═════ Recorded data ═════

Lemma record_history_ok (order_id from to context : string) (s : state) :
  history_ok (_order_status_history s) ->
  history_ok (_order_status_history (snd (_record_status_history order_id from to context s))).
Proof.
  intros H. unfold _record_status_history; cbv [bind ret time_time get_state modify]; cbn [snd].
  set (hist := match _order_status_history s !! order_id with Some h => h | None => [] end).
  assert (Hh : (List.length hist <= 10)%nat /\
               Forall (fun e => to_status e <> "refund_cancelled") hist).
  { unfold hist. destruct (_order_status_history s !! order_id) eqn:E.
    - exact (H _ _ E).
    - split; [cbn; lia|constructor]. }
  destruct (String.eqb to "refund_cancelled") eqn:Et; cbn [negb];
    intros k l; cbn [snd _order_status_history set_history];
    (intros Hk; apply lookup_insert_Some in Hk as [[<- <-]|[_ Hk]]; [|exact (H k l Hk)]).
  - exact Hh.
  - assert (Ht : to <> "refund_cancelled").
    { intros ->. discriminate Et. }
    assert (Hf : Forall (fun e => to_status e <> "refund_cancelled")
                   (hist ++ [{| from_status := from; to_status := to;
                                h_context := context; h_timestamp := clock s |}])%list).
    { apply Forall_app. split; [apply Hh|]. constructor; [exact Ht|constructor]. }
    destruct (Nat.ltb_spec 10 (List.length (hist ++ [{| from_status := from; to_status := to;
                                h_context := context; h_timestamp := clock s |}])%list)) as [Hlt|Hge].
    + unfold last_n. split; [rewrite length_drop; lia|]. apply Forall_drop, Hf.
    + split; [lia|exact Hf].
Qed.

(** X4: [update_order_status] keeps every order's history at most 10
    entries long and free of [refund_cancelled] targets. *)
Theorem update_keeps_history_bounded (order_id new_status cookie_id context : string) (s : state) :
  history_ok (_order_status_history s) ->
  history_ok (_order_status_history (snd (update_order_status order_id new_status cookie_id context s))).
Proof.
  intros H. rewrite update_unfold.
  destruct (negb _); [exact H|].
  rewrite retry_read.
  destruct (retry_ok (gw_faults s)); cbv beta iota; [|exact H].
  destruct (db s !! order_id) as [cur|].
  2:{ unfold _add_to_pending_updates; cbv [bind ret time_time get_state modify]. exact H. }
  cbv zeta.
  destruct (String.eqb _ new_status); [exact H|].
  destruct (cfg_strict_validation && _); [exact H|].
  rewrite retry_write.
  destruct (retry_ok _); cbv beta iota; [|exact H].
  match goal with |- context [_record_status_history ?a ?b ?c ?d ?s2] =>
    pose proof (record_history_ok a b c d s2 H) as Hr; destruct (_record_status_history a b c d s2) end.
  exact Hr.
Qed.

Lemma update_keeps_history_bounded_witness :
  history_ok (_order_status_history refund_scenario_state) /\
  history_ok (_order_status_history
    (snd (update_order_status "o1" "completed" "acc" "" refund_scenario_state))).
Proof.
  assert (H : history_ok (_order_status_history refund_scenario_state)).
  { intros k l Hk. cbn in Hk. apply lookup_singleton_Some in Hk as [<- <-].
    split; [cbn; lia|]. constructor; [cbn; discriminate|constructor]. }
  split; [exact H|]. exact (update_keeps_history_bounded "o1" "completed" "acc" "" _ H).
Defined.

(** X5: an update of a stored order to a different known status (not
    [refund_cancelled]) that the transition table allows, with the gateway
    read and write succeeding within their retries, returns [true], stores
    the new status and ends the order's history with
    (current, new, context, time). *)
Theorem update_commits (order_id new_status cookie_id context : string) (s : state)
  (cur : row) (current_status : string) :
  In new_status status_mapping -> new_status <> "refund_cancelled" ->
  db s !! order_id = Some cur -> order_status cur = Some current_status ->
  current_status <> new_status ->
  _is_valid_status_transition current_status new_status = true ->
  retry_ok (gw_faults s) = true ->
  retry_ok (gw_faults (after_retries (EvRead order_id) s)) = true ->
  let '(r, s') := update_order_status order_id new_status cookie_id context s in
  r = true /\ db s' = <[order_id := {| order_status := Some new_status |}]> (db s) /\
  exists entries, _order_status_history s' !! order_id = Some entries /\
    last entries = Some {| from_status := current_status; to_status := new_status;
                           h_context := context; h_timestamp := clock s' |}.
Proof.
  intros Hin Hnr Hdb Hcur Hne Hval Hok1 Hok2.
  rewrite update_unfold. apply str_in_spec in Hin. rewrite Hin. cbn [negb].
  rewrite retry_read, Hok1, Hdb. cbv beta iota zeta. rewrite Hcur.
  apply String.eqb_neq in Hne, Hnr. rewrite Hne, Hval, Hnr. cbn [cfg_strict_validation negb andb].
  rewrite retry_write, Hok2. cbv beta iota.
  unfold _record_status_history; cbv [bind ret time_time get_state modify].
  rewrite Hnr. cbn [negb]. split; [reflexivity|]. split; [reflexivity|].
  eexists. split; [cbn [_order_status_history set_history]; apply lookup_insert_eq|].
  apply last_trim.
Qed.

Lemma update_commits_witness :
  In "completed" status_mapping /\ "completed" <> "refund_cancelled" /\
  db shipped_order_state !! "o1" = Some {| order_status := Some "shipped" |} /\
  order_status {| order_status := Some "shipped" |} = Some "shipped" /\
  "shipped" <> "completed" /\
  _is_valid_status_transition "shipped" "completed" = true /\
  retry_ok (gw_faults shipped_order_state) = true /\
  retry_ok (gw_faults (after_retries (EvRead "o1") shipped_order_state)) = true /\
  let '(r, s') := update_order_status "o1" "completed" "acc" "ctx" shipped_order_state in
  r = true /\ db s' = <["o1" := {| order_status := Some "completed" |}]> (db shipped_order_state) /\
  exists entries, _order_status_history s' !! "o1" = Some entries /\
    last entries = Some {| from_status := "shipped"; to_status := "completed";
                           h_context := "ctx"; h_timestamp := clock s' |}.
Proof.
  assert (H1 : In "completed" status_mapping) by (cbn; tauto).
  assert (H2 : "completed" <> "refund_cancelled") by discriminate.
  assert (H3 : db shipped_order_state !! "o1" = Some {| order_status := Some "shipped" |})
    by reflexivity.
  assert (H4 : order_status {| order_status := Some "shipped" |} = Some "shipped") by reflexivity.
  assert (H5 : "shipped" <> "completed") by discriminate.
  assert (H6 : _is_valid_status_transition "shipped" "completed" = true) by reflexivity.
  assert (H7 : retry_ok (gw_faults shipped_order_state) = true) by reflexivity.
  assert (H8 : retry_ok (gw_faults (after_retries (EvRead "o1") shipped_order_state)) = true)
    by reflexivity.
  do 8 (split; [assumption|]).
  exact (update_commits "o1" "completed" "acc" "ctx" shipped_order_state _ "shipped"
           H1 H2 H3 H4 H5 H6 H7 H8).
Defined.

═════

■ Required action
Copy all data exactly, start to finish.

■ Exercise output
Lemma record_history_ok (order_id from to context : string) (s : state) :
  history_ok (_order_status_history s) ->
  history_ok (_order_status_history (snd (_record_status_history order_id from to context s))).
Proof.
  intros H. unfold _record_status_history; cbv [bind ret time_time get_state modify]; cbn [snd].
  set (hist := match _order_status_history s !! order_id with Some h => h | None => [] end).
  assert (Hh : (List.length hist <= 10)%nat /\
               Forall (fun e => to_status e <> "refund_cancelled") hist).
  { unfold hist. destruct (_order_status_history s !! order_id) eqn:E.
    - exact (H _ _ E).
    - split; [cbn; lia|constructor]. }
  destruct (String.eqb to "refund_cancelled") eqn:Et; cbn [negb];
    intros k l; cbn [snd _order_status_history set_history];
    (intros Hk; apply lookup_insert_Some in Hk as [[<- <-]|[_ Hk]]; [|exact (H k l Hk)]).
  - exact Hh.
  - assert (Ht : to <> "refund_cancelled").
    { intros ->. discriminate Et. }
    assert (Hf : Forall (fun e => to_status e <> "refund_cancelled")
                   (hist ++ [{| from_status := from; to_status := to;
                                h_context := context; h_timestamp := clock s |}])%list).
    { apply Forall_app. split; [apply Hh|]. constructor; [exact Ht|constructor]. }
    destruct (Nat.ltb_spec 10 (List.length (hist ++ [{| from_status := from; to_status := to;
                                h_context := context; h_timestamp := clock s |}])%list)) as [Hlt|Hge].
    + unfold last_n. split; [rewrite length_drop; lia|]. apply Forall_drop, Hf.
    + split; [lia|exact Hf].
Qed.

(** X4: [update_order_status] keeps every order's history at most 10
    entries long and free of [refund_cancelled] targets. *)
Theorem update_keeps_history_bounded (order_id new_status cookie_id context : string) (s : state) :
  history_ok (_order_status_history s) ->
  history_ok (_order_status_history (snd (update_order_status order_id new_status cookie_id context s))).
Proof.
  intros H. rewrite update_unfold.
  destruct (negb _); [exact H|].
  rewrite retry_read.
  destruct (retry_ok (gw_faults s)); cbv beta iota; [|exact H].
  destruct (db s !! order_id) as [cur|].
  2:{ unfold _add_to_pending_updates; cbv [bind ret time_time get_state modify]. exact H. }
  cbv zeta.
  destruct (String.eqb _ new_status); [exact H|].
  destruct (cfg_strict_validation && _); [exact H|].
  rewrite retry_write.
  destruct (retry_ok _); cbv beta iota; [|exact H].
  match goal with |- context [_record_status_history ?a ?b ?c ?d ?s2] =>
    pose proof (record_history_ok a b c d s2 H) as Hr; destruct (_record_status_history a b c d s2) end.
  exact Hr.
Qed.

Lemma update_keeps_history_bounded_witness :
  history_ok (_order_status_history refund_scenario_state) /\
  history_ok (_order_status_history
    (snd (update_order_status "o1" "completed" "acc" "" refund_scenario_state))).
Proof.
  assert (H : history_ok (_order_status_history refund_scenario_state)).
  { intros k l Hk. cbn in Hk. apply lookup_singleton_Some in Hk as [<- <-].
    split; [cbn; lia|]. constructor; [cbn; discriminate|constructor]. }
  split; [exact H|]. exact (update_keeps_history_bounded "o1" "completed" "acc" "" _ H).
Defined.

(** X5: an update of a stored order to a different known status (not
    [refund_cancelled]) that the transition table allows, with the gateway
    read and write succeeding within their retries, returns [true], stores
    the new status and ends the order's history with
    (current, new, context, time). *)
Theorem update_commits (order_id new_status cookie_id context : string) (s : state)
  (cur : row) (current_status : string) :
  In new_status status_mapping -> new_status <> "refund_cancelled" ->
  db s !! order_id = Some cur -> order_status cur = Some current_status ->
  current_status <> new_status ->
  _is_valid_status_transition current_status new_status = true ->
  retry_ok (gw_faults s) = true ->
  retry_ok (gw_faults (after_retries (EvRead order_id) s)) = true ->
  let '(r, s') := update_order_status order_id new_status cookie_id context s in
  r = true /\ db s' = <[order_id := {| order_status := Some new_status |}]> (db s) /\
  exists entries, _order_status_history s' !! order_id = Some entries /\
    last entries = Some {| from_status := current_status; to_status := new_status;
                           h_context := context; h_timestamp := clock s' |}.
Proof.
  intros Hin Hnr Hdb Hcur Hne Hval Hok1 Hok2.
  rewrite update_unfold. apply str_in_spec in Hin. rewrite Hin. cbn [negb].
  rewrite retry_read, Hok1, Hdb. cbv beta iota zeta. rewrite Hcur.
  apply String.eqb_neq in Hne, Hnr. rewrite Hne, Hval, Hnr. cbn [cfg_strict_validation negb andb].
  rewrite retry_write, Hok2. cbv beta iota.
  unfold _record_status_history; cbv [bind ret time_time get_state modify].
  rewrite Hnr. cbn [negb]. split; [reflexivity|]. split; [reflexivity|].
  eexists. split; [cbn [_order_status_history set_history]; apply lookup_insert_eq|].
  apply last_trim.
Qed.

Lemma update_commits_witness :
  In "completed" status_mapping /\ "completed" <> "refund_cancelled" /\
  db shipped_order_state !! "o1" = Some {| order_status := Some "shipped" |} /\
  order_status {| order_status := Some "shipped" |} = Some "shipped" /\
  "shipped" <> "completed" /\
  _is_valid_status_transition "shipped" "completed" = true /\
  retry_ok (gw_faults shipped_order_state) = true /\
  retry_ok (gw_faults (after_retries (EvRead "o1") shipped_order_state)) = true /\
  let '(r, s') := update_order_status "o1" "completed" "acc" "ctx" shipped_order_state in
  r = true /\ db s' = <["o1" := {| order_status := Some "completed" |}]> (db shipped_order_state) /\
  exists entries, _order_status_history s' !! "o1" = Some entries /\
    last entries = Some {| from_status := "shipped"; to_status := "completed";
                           h_context := "ctx"; h_timestamp := clock s' |}.
Proof.
  assert (H1 : In "completed" status_mapping) by (cbn; tauto).
  assert (H2 : "completed" <> "refund_cancelled") by discriminate.
  assert (H3 : db shipped_order_state !! "o1" = Some {| order_status := Some "shipped" |})
    by reflexivity.
  assert (H4 : order_status {| order_status := Some "shipped" |} = Some "shipped") by reflexivity.
  assert (H5 : "shipped" <> "completed") by discriminate.
  assert (H6 : _is_valid_status_transition "shipped" "completed" = true) by reflexivity.
  assert (H7 : retry_ok (gw_faults shipped_order_state) = true) by reflexivity.
  assert (H8 : retry_ok (gw_faults (after_retries (EvRead "o1") shipped_order_state)) = true)
    by reflexivity.
  do 8 (split; [assumption|]).
  exact (update_commits "o1" "completed" "acc" "ctx" shipped_order_state _ "shipped"
           H1 H2 H3 H4 H5 H6 H7 H8).
Defined.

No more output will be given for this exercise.